McNerney agrees with Trump on immigration “absolutely, 1,000 percent,” and believes those expressing disapproval of his statements are “manipulating the press for the benefit of opposition against any sensible immigration policy that comes along.”
I asked McNerney, who repeatedly referred to the president as “Obama Hussein,” if he thought Obama was Muslim. He said, “I know he is.” I asked if he thought Obama was born in America. He replied, “No, I don’t. Probably Africa.” Where in Africa, I wondered. “Wherever his father and his white mother were living.” Kenya? “You got it,” he said.
And Dr. Dane Wallisch, 64, Pennsylvania, radiologist.
“Why did I do it?” Wallisch said when I asked about his $2,700 check to Trump’s campaign. “I think he would be a very strong leader, and I think that’s what we need now. I have very similar beliefs to Donald Trump. I agree with him on just about everything.”
Wallisch agreed with Doody that “the immigration thing, I think, the media took that way out of context.”
He explained that having lived in Mexico for a time, he knows that the government there is corrupt. “Of course there’s good Mexican people, but there’s bad with the good,” he said. And the unsecured border, he told me, is “an open door for terrorists, as well.”
“Trump just speaks what’s on his mind and I like that,” he said. “I think it’s refreshing. It’s time people say what they felt rather than just what people want to hear.” Wallisch apologized for “getting on my soapbox here,” but admitted it was hard to avoid when talking about Trump. “I like him and I hope he becomes president.”
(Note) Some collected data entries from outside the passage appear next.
Lemma insert_at l a b e s eptr :
  valid s → isnan s = false → cursor l (a ++ b) a b eptr → packed_rep l (entries (a ++ b)) →
  room (entries (a ++ new_item s e :: b)) →
  ∃ l', zzlInsertAt l eptr e s = Some l' ∧ packed_rep l' (entries (a ++ new_item s e :: b)).
Proof.
  intros Hv Hn [_ Hc] Hl Hroom. unfold zzlInsertAt.
  destruct (d2string_ok (zmalloc 128) s Hv Hn) as (buf & -> & Hbuf); [unfold zmalloc; by rewrite zlen_fresh|].
  cbn [mbind option_bind]. rewrite Hbuf. cbn [mbind option_bind].
  unfold at_item, entries in *. rewrite item_pairs_mid in *. change (pair_of (new_item s e)) with (e, score_text s) in *.
  destruct b as [|it b].
  - subst eptr. rewrite app_nil_r in Hl. destruct (push_pair l _ e (score_text s) Hl Hroom) as (l1 & l2 & -> & H2 & Hl2).
    cbn [mbind option_bind]. eauto.
  - destruct Hc as (p & -> & Hp). rewrite fmap_app, <-(length_fmap pair_of a) in Hp.
    destruct (insert_pair l (pair_of <$> a) e (score_text s) (pair_of <$> it :: b) p ltac:(by rewrite fmap_cons) Hp Hroom) as (l1 & l2 & q & -> & H2 & H3 & Hl2).
    cbn [mbind option_bind]. rewrite H2. cbn [mbind option_bind]. eauto.
Qed.

(** The test of the loop: the element goes before this one. *)
Lemma here_ok l xs a it b p e s :
  xs = a ++ it :: b → item_ok it → at_item l xs a p → isnan s = false → zlen e < 2 ^ 31 → (ikey it).2 ≠ e →
  (if dlt s (sc it) then Some true
   else if deq (sc it) s then c ← zzlCompareElements l p e; Some (0 <? c) else Some false) =
  Some (bool_decide (¬ smaller (s, e) it)).
Proof.
  intros Hxs Hit Hp Hs He Hne. pose proof Hit as [[Hn Hg] Hv]. rewrite dlt_spec, deq_spec by done.
  unfold smaller, klt. cbn [fst snd]. change (ikey it).1 with (sc it).
  case_bool_decide as Hlt.
  { rewrite bool_decide_eq_true_2; [done|]. intros [Hfe|[Hfe _]].
    - exact (flt_irrefl _ (flt_trans _ _ _ Hlt Hfe)).
    - exact (flt_irrefl _ (flt_feq _ _ _ Hlt Hfe)). }
  case_bool_decide as Hfe.
  - rewrite (compare_item l xs a it b p e Hxs Hit Hp He). cbn [mbind option_bind]. f_equal.
    assert (zlen (ikey it).2 < 2 ^ 31) as Hl by (apply good_len; by split).
    destruct (cmp_bytes_lex (ikey it).2 e Hl He) as [Hsg Hz]. apply Bool.eq_iff_eq_true.
    rewrite Z.ltb_lt, bool_decide_eq_true. split.
    + intros Hc [Hf|[_ Hlx]]; [|lia]. exact (flt_irrefl _ (flt_feq _ _ _ Hf ltac:(by symmetry))).
    + intros Hnot. destruct (Z.lt_trichotomy (cmp_bytes (ikey it).2 e) 0) as [Hc|[Hc|Hc]]; [|tauto|done].
      exfalso. apply Hnot. right. split; [done|]. lia.
  - f_equal. symmetry. apply bool_decide_eq_false_2. intros Hnot. apply Hnot. left.
    destruct (float_trichotomy (sc it) s) as [?|[?|?]]; tauto.
Qed.
Lemma in_range_ok : ∃ r, zzlIsInRange l range = Some r ∧ (r = false → within xs G U = []).
Proof using All.
  unfold zzlIsInRange. destruct (_ || _) eqn:Hempty.
  { exists false. split; [done|]. intros _. by apply empty_range. }
  pose proof Hl as [Hrep _ _]. destruct (snoc_case xs) as [Exs|(a & it & Exs)].
  { rewrite (index_none_entry l (-1)) by (by rewrite Exs in Hrep). exists false. split; [done|]. by rewrite Exs. }
  destruct (index_entry l _ (-1) _ Hrep (norm_back _ a it (-1) 1 Exs ltac:(lia) ltac:(lia))) as (q & -> & Hq). cbn [mbind option_bind].
  assert (item_ok it) as Hit by (by eapply ok_in).
  rewrite (score_at l xs a it [] q Exs Hit Hq). cbn [mbind option_bind]. rewrite value_gte by done.
  case_bool_decide as Hg; cbn [negb].
  2:{ exists false. split; [done|]. intros _. eapply (last_outside l xs Hl G U); eauto using above_min_up. }
  assert (∃ y b, xs = y :: b) as (y & b & Ey) by (rewrite Exs; destruct a; by eexists _, _).
  assert (norm (entries xs) 1 = Some 1%nat) as Hone.
  { unfold norm. cbn [Z.ltb Z.leb Z.compare andb]. rewrite entries_zlen, Ey, zlen_cons. zlen_pos. pose proof (zlen_nonneg b).
    rewrite (proj2 (Z.ltb_lt 1 _)) by lia. done. }
  destruct (index_entry l _ 1 _ Hrep Hone) as (q' & -> & Hq'). cbn [mbind option_bind].
  assert (item_ok y) as Hy by (by eapply (ok_in [])).
  rewrite (score_at l xs [] y b q' Ey Hy Hq'). cbn [mbind option_bind]. rewrite value_lte by done.
  eexists. split; [done|]. intros Hu%bool_decide_eq_false. eapply (head_outside l xs Hl G U); eauto using below_max_down.
Qed.

Lemma score_ends :
  ∃ r1 r2, zzlFirstInRange l range = Some r1 ∧ zzlLastInRange l range = Some r2 ∧
    points l xs (head (within xs G U)) r1 ∧ points l xs (last (within xs G U)) r2.
Proof using All.
  unfold zzlFirstInRange, zzlLastInRange. destruct in_range_ok as (r & -> & Hr).
  destruct (ends_found l xs Hl G U ltac:(eauto using above_min_up) ltac:(eauto using below_max_down) (first_body l range) (last_body l range))
    as (e1 & e2 & r1 & r2 & -> & -> & H3 & H4 & H5 & H6).
  - done.
  - intros a it b p Hxs Hp. cbn [first_body]. pose proof (ok_in a it b Hxs) as Hit.
    destruct (pair_step l xs a it b p Hxs Hit Hp) as (q & -> & _ & Hs & eptr & Hn & Hc). cbn [mbind option_bind].
    exists eptr. split; [done|]. rewrite Hs. cbn [mbind option_bind]. rewrite value_gte, value_lte by done. rewrite Hn.
    by destruct (bool_decide (G it)), (bool_decide (U it)).
  - done.
  - intros a it b p Hxs Hp. cbn [last_body]. pose proof (ok_in a it b Hxs) as Hit.
    destruct (pair_step l xs a it b p Hxs Hit Hp) as (q & -> & _ & Hs & _). cbn [mbind option_bind].
    destruct (prev_step l xs a it b p Hxs Hp) as (eptr & Hn & Hc). exists eptr. split; [done|]. rewrite Hs. cbn [mbind option_bind].
    rewrite value_gte, value_lte by done. rewrite Hn. by destruct (bool_decide (G it)), (bool_decide (U it)).
  - cbn [mbind option_bind]. destruct r; cbn [negb].
    + rewrite (rounds_ok l xs (zz_list _ _ Hl)). cbn [mbind option_bind]. by exists r1, r2.
    + rewrite (Hr eq_refl). by exists None, None.
Qed.
End ScoreRange.

(** ** Ranges of strings
    They are meant for sets whose scores are all equal. *)
Section LexRange.
Context (range : zlexrangespec) (Hmin : bound_len (lmin range)) (Hmax : bound_len (lmax range)) (Hd : distinct_bounds range).
Context (l : L) (xs : list item) (Hl : zzl_rep l xs).
Context (Hsame : ∀ x y, x ∈ xs → y ∈ xs → feq (sc x) (sc y)).

Notation G := (above_lmin range).
Notation U := (below_lmax range).
(** C4: a new sorted set object answers any sequence of additions of scores that are
    numbers, deletions, score and length queries, rank queries while it is not empty,
    and conversions as a map from strings to scores ordered by score and string,
    whether it is a ziplist or a skip list and also across the conversions in both
    directions; a ziplist never has more elements than configured.  The strings take
    less than 2^32 bytes in all. *)
Theorem zobj_session_refines h (mem : D) (m0 : gmap bytes ptr) cs :
  table_rep mem m0 → zobj_ops_ok cs ∅ → 40 + zobj_ops_cost cs < 2 ^ 32 →
  ∃ o h' o', createZsetZiplistObject mem = Some o ∧
    run_zobj_ops cs (h, o) = Some (h', o', (spec_zobj_ops cs ∅).2) ∧ zobj_rep h' o' (spec_zobj_ops cs ∅).1.
Proof.
  intros Hm Hok Hw. unfold createZsetZiplistObject. destruct packed_new_ok as (l & -> & Hl). cbn [mbind option_bind].
  destruct (zobj_ops_refine cs h (OBJ_ENCODING_ZIPLIST l mem) ∅) as (h' & o' & Hrun & Ho'); [|done|done|by eexists _, h', o'].
  split; [by intros e s Hs; rewrite lookup_empty in Hs|]. split; [|split; [by exists m0|rewrite map_size_empty; lia]].
  exists []. split_and!; [|constructor|done]. split; [done|constructor|constructor].
Qed.
End ZsetObjSpec.

(** ** Witnesses: ziplist.c, dict.c and the C library of [Score] *)
#[local] Existing Instances demo_libc demo_libc_ok.
#[local] Existing Instances demo_zset_type_ok demo_zset_table.
#[local] Instance demo_zobj_alloc : Alloc := junk0.

Notation demo_mem := (Dict.store bytes ptr * Dict.dict bytes ptr)%type.
Definition demo_zmem : demo_mem := (Dict.Store ∅ [] [] true, Dict.dictCreate (zsetDictType demo_hash)).

Definition demo_zobj_ops : list zobj_op :=
  [ZOp (OAdd [65535] (dbl 3) (str "a") 0); ZOp (OAdd [65535; 65535] (S754_zero true) (str "b") 0); ZOp (ORank (str "a") false);
   ZOp (OAdd [65535; 65535; 1; 65535] (dbl 2) (str "17") 0); ZOp (OAdd [65535; 65535; 65535; 65535] (dbl 5) (str "b") ZADD_INCR);
   ZOp (ORank (str "b") true); ZOp (ODel (str "a")); ZShrink 2; ZOp (OScore (str "17")); ZOp (OScore (str "b")); ZOp OLength].

Lemma zobj_session_refines_witness :
  ∃ (o : zobj bytes demo_mem) h' (o' : zobj bytes demo_mem), createZsetZiplistObject demo_zmem = Some o ∧
    run_zobj_ops 2 64 demo_zobj_ops (∅, o) =
      Some (h', o', [AAdd (1, ZADD_ADDED, Some (dbl 3)); AAdd (1, ZADD_ADDED, Some (S754_zero true)); ARank 1;
                     AAdd (1, ZADD_ADDED, Some (dbl 2)); AAdd (1, ZADD_UPDATED, Some (dbl 5)); ARank 0; ADel 1;
                     AScore (Some (dbl 2)); AScore (Some (dbl 5)); ALength 2]) ∧
    zobj_rep 2 h' o' (spec_zobj_ops demo_zobj_ops ∅).1.
Proof.
  destruct (zobj_session_refines 2 64 ∅ demo_zmem ∅ demo_zobj_ops) as (o & h' & o' & H1 & H2 & H3).
  - split; [apply DictRefine.create_ok|reflexivity].
  - cbn [zobj_ops_ok demo_zobj_ops zobj_op_ok]. split_and!; try done; try (by vm_compute).
  - by vm_compute.
  - exists o, h', o'. split; [exact H1|]. split; [|exact H3]. rewrite H2.
    replace (spec_zobj_ops demo_zobj_ops ∅).2 with
      [AAdd (1, ZADD_ADDED, Some (dbl 3)); AAdd (1, ZADD_ADDED, Some (S754_zero true)); ARank 1;
       AAdd (1, ZADD_ADDED, Some (dbl 2)); AAdd (1, ZADD_UPDATED, Some (dbl 5)); ARank 0; ADel 1;
       AScore (Some (dbl 2)); AScore (Some (dbl 5)); ALength 2] by (vm_compute; reflexivity). reflexivity.
Defined.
Why donate to a billionaire, though, I wondered. It’s not like he needs it. “True, probably true,” Wallisch said. “But that was my way of saying, ‘I support you.’”
Without Trump, Wallisch said he was sure he could find another candidate to support. “I think there’s a lot of good people running this year. I like Ben Carson—you know who Ben Carson is, right? I like Rand Paul, but he won’t make it. Scott Walker. Bush is all right, but three Bushes? I don’t know. Makes me a little leery.”